Among the entries below, find the lines with "Access" and copy them.

== Segment start ==

(* ===== verification/NsPatch.v ===== *)
(** * Conditional configuration edits

    The theorems about [PatchConfiguration]: an edit applies only to the
    generation and revision its author saw, changes exactly the fields it
    names, never the shape of existing dense collections, and a stale one is
    answered with the current values. *)

From stdpp Require Import base tactics gmap sets strings list.
From Stdlib Require Import ZArith Ascii SpecFloat Lia.
From S2P Require Import Prelude GoLib NsNames NsLedger NsService Hoare Utf8 Float64 NamespaceConfig Strategy NsConfig NsConfiguration NsConfigRules NsConfigFacts NsConfigSamples NsConfigWrites NsPatchFacts.

(** ** The columns of an edit *)

Definition float_fields : list string := ["alpha"; "gamma"; "lambda"; "lambda_trending"].

(** What a column holds after it was set to a value: the value, with integers
    read as doubles where the column is one, and without negative zeros. *)
Definition stored_raw (f : string) (v : RawMessage) : RawMessage :=
  if bool_decide (f ∈ float_fields) then match col_float v with Some z => raw_float z | None => v end
  else match v with RawObject m => RawObject (jsonb <$> m) | _ => v end.

Lemma stored_float f v z : f ∈ float_fields → col_float v = Some z → stored_raw f v = raw_float z.
Proof. intros Hf Hc. unfold stored_raw. by rewrite bool_decide_eq_true_2, Hc by done. Qed.

Lemma stored_other f v v' :
  bool_decide (f ∈ float_fields) = false → match v with RawObject m => RawObject (jsonb <$> m) | _ => v end = v' → stored_raw f v = v'.
Proof. intros Hf Hv. unfold stored_raw. by rewrite Hf. Qed.

Lemma col_int_raw v z : col_int v = Some z → v = RawInt z.
Proof. destruct v; cbn; try done. destruct (in_int4 _); [|done]. by intros [= ->]. Qed.
Lemma col_bool_raw v b : col_bool v = Some b → v = RawBool b.
Proof. destruct v; cbn; try done. by intros [= ->]. Qed.
Lemma col_text_raw v s : col_text v = Some s → v = RawString s.
Proof. destruct v; cbn; try done. destruct (pg_text _); [|done]. by intros [= ->]. Qed.
Lemma col_object_raw v m : col_object v = Some m → ∃ m', v = RawObject m' ∧ m = jsonb <$> m'.
Proof. destruct v; cbn [col_object]; try done. destruct (params_ok _); [|done]. intros [= <-]. by eexists. Qed.
Lemma col_null_text_raw v s : col_null col_text v = Some s → v = raw_text s.
Proof.
  destruct v; cbn; try done; [by intros [= <-]|]. destruct (pg_text _); [|done]. by intros [= <-].
Qed.
Lemma col_null_int_raw v z : col_null col_int v = Some z → v = raw_int z.
Proof.
  destruct v; cbn; try done; [by intros [= <-]|]. destruct (in_int4 _); [|done]. by intros [= <-].
Qed.

(** One column after an edit: [wrap] is how its type reads, [raw] that a value
    the column takes reads as itself. *)
Ltac edited_column r r1 H f proj wrap raw :=
  change (column_value r1 f) with (wrap (proj r1)); change (column_value r f) with (wrap (proj r));
  unfold new_col in H; destruct (_ !! f); [symmetry; apply stored_other; [vm_compute; reflexivity|]; rewrite (raw _ _ H); try (destruct (proj r1)); reflexivity|
    injection H as <-; reflexivity].
Ltac edited_float r r1 H f proj :=
  change (column_value r1 f) with (raw_float (proj r1)); change (column_value r f) with (raw_float (proj r));
  unfold new_col in H; destruct (_ !! f); [symmetry; apply stored_float; [known|exact H]|injection H as <-; reflexivity].
Ltac edited_object r r1 H f proj :=
  change (column_value r1 f) with (RawObject (proj r1)); change (column_value r f) with (RawObject (proj r));
  unfold new_col in H; destruct (_ !! f); [|injection H as <-; reflexivity];
  symmetry; apply stored_other; [vm_compute; reflexivity|]; apply col_object_raw in H as (? & -> & ->); reflexivity.
(** SELECT ... FROM admin_sessions s JOIN admin_accounts a ... *)
Definition session_actor (now : Z) (digest : string) (t : Tables) : option Actor :=
  match tb_sessions t !! digest with
  | None => None
  | Some s =>
      match tb_accounts t !! sr_username s with
      | None => None
      | Some a =>
          if (now <? sr_expires s)%Z && negb (ac_disabled a) && (ac_version a =? sr_version s)%Z then
            Some {| a_Name := sr_username s; a_Role := ac_role a; a_Permissions := []; a_Namespaces := []; a_Version := ac_version a |}
          else None
      end
  end.

Definition has_digest (digest : string) (p : string * TokenRow) : bool := bool_decide (tr_hash p.2 = digest).

(** The row of a digest, which is unique. *)
Definition token_of (digest : string) (m : gmap string TokenRow) : option (string * TokenRow) :=
  head (filter (λ p, has_digest digest p = true) (map_to_list m)).

(** INSERT ... ON CONFLICT(name) DO NOTHING; [None] is a unique violation. *)
Definition insert_token (name : string) (row : TokenRow) (m : gmap string TokenRow) : option (gmap string TokenRow) :=
  match m !! name with
  | Some _ => Some m
  | None => match token_of (tr_hash row) m with Some _ => None | None => Some (<[name := row]> m) end
  end.

Definition revoke (r : TokenRow) : TokenRow :=
  {| tr_hash := tr_hash r; tr_permissions := tr_permissions r; tr_namespaces := tr_namespaces r; tr_revoked := true |}.

(** ** Other replicas *)

(** What another replica commits: the transactions and statements of this
    package, with what they were called with. [OIssue] may rest on a snapshot
    from before an account change; [version] is the one it saw. *)
Inductive Other :=
| OBootstrap (username hash : string)
| OAccount (username hash role : string) (disabled : bool)
| ORecover (username hash : string)
| OIssue (digest username : string) (version expires : Z)
| OLogout (digest : string)
| OProvision (name : string) (row : TokenRow)
| ORevoke (name : string)
| OAllow (bucket : string)
| ORefund (bucket : string)
| OAudit (actor action target : string)
| OPruneSessions
| OPruneBuckets.

Definition do_account (username hash role : string) (disabled : bool) (t : Tables) : Tables :=
  if bool_decide (role ∈ ["owner"; "admin"]) then
    match upsert_account username hash role disabled (tb_accounts t) with
    | Some m => set_sessions (drop_sessions username (tb_sessions t)) (set_accounts m t)
    | None => t
    end
  else t.

Definition do_other (now : Z) (o : Other) (t : Tables) : Tables :=
  match o with
  | OBootstrap u h =>
      if bool_decide (tb_accounts t = ∅)
      then set_accounts {[ u := {| ac_hash := h; ac_role := "owner"; ac_disabled := false; ac_version := 1 |} ]} t else t
  | OAccount u h role disabled =>
      if loses_owner (tb_accounts t !! u) role disabled && (count_owners (tb_accounts t) <=? 1)%nat
      then t else do_account u h role disabled t
  | ORecover u h => do_account u h "owner" false t
  | OIssue d u v e =>
      match tb_accounts t !! u, tb_sessions t !! d with
      | Some a, None => if (v <=? ac_version a)%Z
                        then set_sessions (<[d := {| sr_username := u; sr_version := v; sr_expires := e |}]> (tb_sessions t)) t else t
      | _, _ => t
      end
  | OLogout d => set_sessions (delete d (tb_sessions t)) t
  | OProvision name row => match insert_token name row (tb_tokens t) with Some m => set_tokens m t | None => t end
  | ORevoke name => set_tokens (alter revoke name (tb_tokens t)) t
  | OAllow b => set_buckets (<[b := bump now (tb_buckets t !! b)]> (tb_buckets t)) t
  | ORefund b => set_buckets (alter give_back b (tb_buckets t)) t
  | OAudit a b c => add_audit a b c t
  | OPruneSessions => set_sessions (filter (λ p, (now < sr_expires p.2)%Z) (tb_sessions t)) t
  | OPruneBuckets => set_buckets (filter (λ p, (now - hour < bk_expires p.2)%Z) (tb_buckets t)) t
  end.

(** ** Transactions *)

(** What a transaction holds until it ends: the advisory lock 5757001, the row
    of an account (locked for update, or written), the row of a service token,
    and the entry of a digest in its unique index. *)
Inductive TxLock :=
| LAccounts
| LAccount (username : string)
| LToken (name : string)
| LDigest (digest : string).

(** What has to wait for the lock. Every transaction on accounts takes the
    advisory lock first; a session references its account, so inserting one
    locks the account's row for key share. *)
Definition waits (l : TxLock) (o : Other) : bool :=
  match l, o with
  | LAccounts, (OBootstrap _ _ | OAccount _ _ _ _ | ORecover _ _) => true
  | LAccount u, (OBootstrap v _ | OAccount v _ _ _ | ORecover v _ | OIssue _ v _ _) => bool_decide (u = v)
  | LToken n, (OProvision n' _ | ORevoke n') => bool_decide (n = n')
  | LDigest d, OProvision _ row => bool_decide (d = tr_hash row)
  | _, _ => false
  end.

(** The locks a transaction took and the writes it made, in order; also what
    one statement takes and writes. *)
Record Tx := {
  tx_locks : list TxLock;
  tx_writes : Tables → Tables;
}.

Definition no_tx : Tx := {| tx_locks := []; tx_writes := λ t, t |}.
Definition writing (f : Tables → Tables) : Tx := {| tx_locks := []; tx_writes := f |}.
Definition locking (ls : list TxLock) : Tx := {| tx_locks := ls; tx_writes := λ t, t |}.
Definition and_then (tx tx' : Tx) : Tx := {| tx_locks := tx_locks tx ++ tx_locks tx'; tx_writes := λ t, tx_writes tx' (tx_writes tx t) |}.

Definition blocked (tx : Tx) (o : Other) : bool := existsb (λ l, waits l o) (tx_locks tx).

Record Access := {
  ax_tables : Tables;              (* what is committed *)
  ax_tx : Tx;                      (* the open transaction *)
  ax_draws : nat;                  (* randomness taken *)
  ax_others : list (list Other);   (* what others commit before each statement *)
}.

Abbreviation AW := (World Access).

== Segment end ==

> [Task solution]:
Record Access := {
Abbreviation AW := (World Access).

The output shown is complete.